Enterprise Value 39,5x FCF FYe (2009 waren es rd. 30x FCF, Hermès hat auch 2009 seinen Umsatz gesteigert und einen höheren FCF erwirtschaftet). Die um negative wc-Effekte bereinigte FCF-Marge von 25,16% ist wirklich grandios! Auch berichtet hatte Hermès in H1 noch nie so hohe Margen wie jetzt, und zwar über die gesamte Bilanz von der operativen Marge über die FCF-Marge bis zum ROCE. Und das immer noch etwas stärkere H2 kommt erst noch. Obwohl Hermés wg. der Sonderdividende dieses Jahr mehr als doppelt so viel Dividende bezahlt hat wie letztes Jahr, hat Hermès ein paar hundert Mio. EUR mehr in der Kasse. Wenn man die negativen wc-Effekte berücksichtigt, liegt das ROCE über 65% – sagenhaft! Und dann diese Bilanz, wirklich atemberaubend – das sehr hohe Eigenkapital, sodann: alleine das kurzfristige Vermögen ist rd. 2,5x höher als sämtliche Konzern-Verbindlichkeiten. Bei Hermès sind nicht nur die Produkte einzigartig, auch die Bilanz ist geradezu phänomenal. Man muss hierbei berücksichtigen, dass Hermés beim working capital wirklich großzügigst sind, das ist das totale Gegenteil von optimiert – gerade das Lager haben sie immer gefüllt mit reichlich und bester Rohlederware (das Lager erreicht über 17% des Umsatzes).
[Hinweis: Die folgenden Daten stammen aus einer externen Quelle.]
(** [func (tp *ThriftConnPool) NewConn(pooled bool) ( *ThriftConn, error)].
    No result when [newConn] hands over a nil connection with a nil
    error, as for [addIdleConn]. *)
Definition NewConn (w : World) (pooled : bool) (d : DialResult)
    : option (World * (option ptr * nilable_error)) :=
  match newConn w pooled d with
  | (w1, (_, Some err)) => Some (w1, (None, Some err))
  | (w1, (Some cn, None)) =>
      let w2 := with_tp (λ p, set_conns (conns p ++ [cn]) p) w1 in
      let w3 :=
        if pooled then
          if decide (poolSize (tp w2) < PoolSize (opt (tp w2)))
          then with_tp (λ p, set_poolSize (poolSize p + 1) p) w2
          else with_heap (alter (ThriftConn.set_pooled false) cn) w2
        else w2 in
      Some (w3, (Some cn, None))
  | (w1, (None, None)) => None
  end.

(** [func (tp *ThriftConnPool) reapStaleConn() *ThriftConn] *)
Definition reapStaleConn (w : World) : World * option ptr :=
  match idleConns (tp w) with
  | [] => (w, None)
  | cn :: rest =>
      if negb (isStaleConn w cn) then (w, None)
      else (with_tp (λ p, set_idleConnsLen (idleConnsLen p - 1)
                            (set_idleConns rest p)) w, Some cn)
  end.

(** The [for] loop of [ReapStaleConns]; [n] counts the reaped
    connections.  Every turn removes an idle connection or ends the loop,
    so one turn more than there are idle connections is enough fuel. *)
Fixpoint ReapStaleConns_loop (fuel : nat) (w : World) (n : Z) : option (World * Z) :=
  match fuel with
  | O => None
  | S fuel' =>
      w1 ← getTurn w;
      let '(w2, cn) := reapStaleConn w1 in
      let w3 := match cn with Some c => removeConn w2 c | None => w2 end in
      w4 ← freeTurn w3;
      match cn with
      | Some c => ReapStaleConns_loop fuel' (fst (cn_Close w4 c)) (n + 1)
      | None => Some (w4, n)
      end
  end.

(** [func (tp *ThriftConnPool) ReapStaleConns() (int, error)]; the error
    is always nil. *)
Definition ReapStaleConns (w : World) : option (World * Z) :=
  ReapStaleConns_loop (S (length (idleConns (tp w)))) w 0.

(** One tick of [reaper]; the flag tells whether the goroutine left its
    loop. *)
Definition reaper (w : World) : option (World * bool) :=
  if closed w then Some (w, true)
  else
    '(w1, n) ← ReapStaleConns w;
    Some (with_tp (λ p, set_stats (add_StaleConns (u32 n) (stats p)) p) w1, false).

(** The [for] loop of [Get]. *)
Fixpoint Get_loop (fuel : nat) (w : World) : option (World * option ptr) :=
  match fuel with
  | O => None
  | S fuel' =>
      match popIdle w with
      | (w1, None) => Some (w1, None)
      | (w1, Some cn) =>
          if isStaleConn w1 cn
          then Get_loop fuel' (fst (CloseConn w1 cn))
          else Some (with_tp (λ p, set_stats (add_Hits 1 (stats p)) p) w1, Some cn)
      end
  end.

(** [func (tp *ThriftConnPool) Get() ( *ThriftConn, error)] *)
Definition Get (w : World) (d : DialResult)
    : option (World * (option ptr * nilable_error)) :=
  if closed w then Some (w, (None, Some ErrClosed))
  else
    match waitTurn w with
    | (w1, Some err) => Some (w1, (None, Some err))
    | (w1, None) =>
        '(w2, cn) ← Get_loop (S (length (idleConns (tp w1)))) w1;
        match cn with
        | Some c => Some (w2, (Some c, None))
        | None =>
            let w3 := with_tp (λ p, set_stats (add_Misses 1 (stats p)) p) w2 in
            '(w4, (newcn, err)) ← NewConn w3 true d;
            match err with
            | Some e => w5 ← freeTurn w4; Some (w5, (None, Some e))
            | None => Some (w4, (newcn, None))
            end
        end
    end.

(** [func (tp *ThriftConnPool) Put(cn *ThriftConn)] *)
Definition Put (w : World) (cn : ptr) : option World :=
  if negb (ThriftConn.pooled (heap w !!! cn)) then Remove w cn None
  else
    let w1 := fst (cn_UpdateUsedTime w cn) in
    let w2 := with_tp (λ p, set_idleConnsLen (idleConnsLen p + 1)
                              (set_idleConns (idleConns p ++ [cn]) p)) w1 in
    freeTurn w2.

(** The [for _, cn := range tp.conns] of [Close]. *)
Fixpoint Close_range (w : World) (l : list ptr) (firstErr : nilable_error)
    : World * nilable_error :=
  match l with
  | [] => (w, firstErr)
  | cn :: l' =>
      let '(w1, err) := cn_Close w cn in
      Close_range w1 l'
        (match err, firstErr with
         | Some e, None => Some e
         | _, _ => firstErr
         end)
  end.

(** [func (tp *ThriftConnPool) Close() error] *)
Definition Close (w : World) : World * nilable_error :=
  if decide (_closed (tp w) = 0) then
    let w0 := with_tp (set__closed 1) w in
    let '(w1, firstErr) := Close_range w0 (conns (tp w0)) None in
    (with_tp (λ p, set_idleConnsLen 0
                     (set_idleConns [] (set_poolSize 0 (set_conns [] p)))) w1,
     firstErr)
  else (w, Some ErrClosed).

(** [func NewThriftConnPool(opt *Options) *ThriftConnPool], in an empty
    store at instant [now].  [make] panics on a negative capacity. *)
Definition NewThriftConnPool (o : Options) (now : Z) : option World :=
  if decide (PoolSize o < 0) then None
  else
    let p := {| opt := o; dialErrorsNum := 0; lastDialError := None; queue := 0%nat;
                conns := []; idleConns := []; poolSize := 0; idleConnsLen := 0;
                stats := mkStats 0 0 0 0 0 0; _closed := 0 |} in
    let w := {| tp := p; heap := ∅; nextp := 0%nat; clock := now;
                goroutines := []; dials := 0%nat |} in
    let w1 := Nat.iter (Z.to_nat (MinIdleConns o)) checkMinIdleConns w in
    Some (if decide (IdleTimeout o > 0 ∧ IdleCheckFrequency o > 0)
          then go (GoReaper (IdleCheckFrequency o)) w1
          else w1).
Lemma enter_ecs (tid : nat) (t t' : Thread) (w w' : World) :
  step tid t w = Stepped t' w' →
  in_ecs (pc t') = true →
  in_ecs (pc t) = true ∨ held <$> entry_of (key t) w = Some false.
Proof.
  intros Hs. destruct t as [l k tok b rel o f rl rv rp].
  destruct w as [[wl rd st] dev].
  destruct l; step_cases_full Hs; cbn; intros Hin;
    first [discriminate Hin | by left
          | right; cbv [entry_of cache storage];
            repeat match goal with H : ?x = Some _ |- context [?x] => rewrite H end;
            cbn; congruence].
Qed.

Lemma creating_in_wcs (t : Thread) : creating t = true → in_wcs (pc t) = true.
Proof.
  destruct t as [l k tok b rel o f rl rv rp]. cbv [creating in_wcs pc ok].
  destruct l; try discriminate; reflexivity.
Qed.

Lemma good_frame (tid : nat) (t t' tj : Thread) (w w' : World) :
  good t w →
  good tj w →
  (in_wcs (pc t) = true → in_wcs (pc tj) = true → False) →
  (key t = key tj → in_ecs (pc t) = true → in_ecs (pc tj) = true → False) →
  step tid t w = Stepped t' w' →
  good tj w'.
Proof.
  intros (Hr & Hw & He & Hp & Hc) (Hrj & Hwj & Hej & Hpj & Hcj) Hxw Hxe Hs.
  pose proof (creating_in_wcs tj) as Hcw.
  unfold good.
  set (rj := readable tj) in *. set (wj := in_wcs (pc tj)) in *.
  set (ej := in_ecs (pc tj)) in *. set (pj := has_ptr tj) in *.
  set (cj := creating tj) in *. set (kj := key tj) in *.
  clearbody rj wj ej pj cj kj. clear tj.
  destruct t as [l k tok b rel o f rl rv rp]. destruct w as [[wl rd st] dev].
  cbv [readable in_wcs in_ecs has_ptr creating pc ok body key
       entry_of cache storage wlocked] in Hr, Hw, He, Hp, Hc, Hxw, Hxe.
  cbv [entry_of cache storage wlocked] in Hwj, Hej, Hpj, Hcj.
  revert Hrj Hwj Hej Hpj Hcj Hcw Hxw Hxe.
  destruct l; try discriminate Hr; use_good; step_cases_full Hs;
    intros Hrj Hwj Hej Hpj Hcj Hcw Hxw Hxe; cbn in Hxw, Hxe;
    (split; [exact Hrj |]);
    cbv [entry_of cache storage wlocked];
    (split; [intros Hin; first [exact (Hwj Hin) | reflexivity
                               | exfalso; specialize (Hwj Hin); congruence
                               | exfalso; by apply Hxw ] |]);
    try (split; [exact Hej | split; [exact Hpj | exact Hcj]]).
  all: try (destruct (decide (k = kj)) as [Heq | Hne];
    [ subst kj; rewrite !lookup_insert_eq;
      split;
      [ intros Hin; try (exfalso; by apply Hxe); specialize (Hej Hin);
        repeat match goal with Hx : _ !! _ = _ |- _ => rewrite Hx in Hej end;
        cbn in *; congruence
      | split;
        [ intros _; eauto
        | intros Hin; exfalso;
          first [ by apply Hxw, Hcw
                | specialize (Hcj Hin); congruence ] ] ]
    | rewrite !lookup_insert_ne by done;
      split; [exact Hej | split; [exact Hpj | exact Hcj]] ]; fail).
Qed.

Lemma safe_sched (tid : nat) (c : Config) : safe c → safe (sched tid c).
Proof.
  intros (Hgood & Hxw & Hxe). unfold sched.
  destruct (threads c !! tid) as [t |] eqn:Ht; [| done].
  destruct (step tid t (world c)) as [t' w' | |] eqn:Hs; [| done | done].
  pose proof (Hgood _ _ Ht) as Hgt.
  pose proof (step_key _ _ _ _ _ Hs) as Hkey.
  assert (∀ j tj, j ≠ tid → threads c !! j = Some tj →
            in_wcs (pc t') = true → in_wcs (pc tj) = true → False) as Hnw.
  { intros j tj Hj Htj Hin' Hinj.
    destruct (enter_wcs _ _ _ _ _ Hs Hin') as [Hin | Hfree].
    - exact (Hxw _ _ _ _ Hj Htj Ht Hinj Hin).
    - destruct (Hgood _ _ Htj) as (_ & Hwj & _). specialize (Hwj Hinj). congruence. }
  assert (∀ j tj, j ≠ tid → threads c !! j = Some tj → key t' = key tj →
            in_ecs (pc t') = true → in_ecs (pc tj) = true → False) as Hne.
  { intros j tj Hj Htj Hk Hin' Hinj. rewrite Hkey in Hk.
    destruct (enter_ecs _ _ _ _ _ Hs Hin') as [Hin | Hfree].
    - exact (Hxe _ _ _ _ Hj Htj Ht (eq_sym Hk) Hinj Hin).
    - destruct (Hgood _ _ Htj) as (_ & _ & Hej & _). specialize (Hej Hinj).
      rewrite <- Hk in Hej. congruence. }
  split; [| split]; cbn [threads world].
  - intros j tj Hj. destruct (decide (j = tid)) as [-> | Hjt].
    + rewrite list_lookup_insert_eq in Hj by (eapply lookup_lt_Some; exact Ht).
      injection Hj as <-. by eapply good_step.
    + rewrite list_lookup_insert_ne in Hj by done.
      eapply (good_frame tid t t' tj); [exact Hgt | exact (Hgood _ _ Hj) | | | exact Hs].
      * intros Hin Hinj. exact (Hxw _ _ _ _ Hjt Hj Ht Hinj Hin).
      * intros Hk Hin Hinj. exact (Hxe _ _ _ _ Hjt Hj Ht (eq_sym Hk) Hinj Hin).
  - intros i j ti tj Hij Hi Hj Hini Hinj.
    destruct (decide (i = tid)) as [-> | Hit], (decide (j = tid)) as [-> | Hjt].
    + done.
    + rewrite list_lookup_insert_eq in Hi by (eapply lookup_lt_Some; exact Ht).
      rewrite list_lookup_insert_ne in Hj by done. injection Hi as <-.
      exact (Hnw _ _ Hjt Hj Hini Hinj).
    + rewrite list_lookup_insert_eq in Hj by (eapply lookup_lt_Some; exact Ht).
      rewrite list_lookup_insert_ne in Hi by done. injection Hj as <-.
      exact (Hnw _ _ Hit Hi Hinj Hini).
    + rewrite list_lookup_insert_ne in Hi, Hj by done.
      exact (Hxw _ _ _ _ Hij Hi Hj Hini Hinj).
  - intros i j ti tj Hij Hi Hj Hk Hini Hinj.
    destruct (decide (i = tid)) as [-> | Hit], (decide (j = tid)) as [-> | Hjt].
    + done.
    + rewrite list_lookup_insert_eq in Hi by (eapply lookup_lt_Some; exact Ht).
      rewrite list_lookup_insert_ne in Hj by done. injection Hi as <-.
      exact (Hne _ _ Hjt Hj Hk Hini Hinj).
    + rewrite list_lookup_insert_eq in Hj by (eapply lookup_lt_Some; exact Ht).
      rewrite list_lookup_insert_ne in Hi by done. injection Hj as <-.
      exact (Hne _ _ Hit Hi (eq_sym Hk) Hinj Hini).
    + rewrite list_lookup_insert_ne in Hi, Hj by done.
      exact (Hxe _ _ _ _ Hij Hi Hj Hk Hini Hinj).
Qed.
Wenn Hermès zB auf dem cnwc-Niveau von LVMH wäre, hätte Hermès in H1 um die 35% (sic) FCF-Marge geschafft, und sie hätten noch ein paar hundert Mio. EUR mehr in der Kasse. Und wenn das cnwc im Bereich der Extrem-Optimierung zB von Colgate oder Church & Dwight wäre, wäre Hermès bei fast 40% FCF-Marge.

⁃ Auch sonstige Bilanzoptimierung kennt Hermès überhaupt nicht. So hat Hermès 207 Mio. EUR an Pensionsverpflichtungen, auf der anderen Seite beträgt das net cash 2,8 Mrd., am Jahresende dürften es um die 3,2 Mrd. net cash sein. Da sollten sie es wie Church & Dwight machen – und die Pensionsverpflichtungen ablösen. Das wäre mal das Mindeste. Außerdem könnten/sollten sie mindestens 2 Mrd. EUR Aktien p. a. zurückkaufen, die aber nicht vernichten, sondern als weitere Kriegskasse in der Bilanz belassen. Dieses Jahr dürfte Hermès bei 1,35-1,45 Mrd. EUR FCF landen, und die Firma zahlt, wenn sie nicht wieder eine Sonderdividende beschließt, um die 450 Mio. EUR für die Dividende. Also könnte Hermès leicht jedes Jahr für eine dreiviertel Milliarde EUR Aktien zurückkaufen (und nicht vernichten), und dennoch wüchse der Cash-Berg weiter. Letztes Jahr hat Hermès lediglich für rd. 190 Mio. EUR Aktien zurückgekauft, in H1 jetzt gut 50 Mio. EUR.

Hermès gehört mit Visa, Mastercard, Apple, Google und Reckitt Benckiser zu den profitabelsten Konzernen auf dem weltweiten Börsenzettel.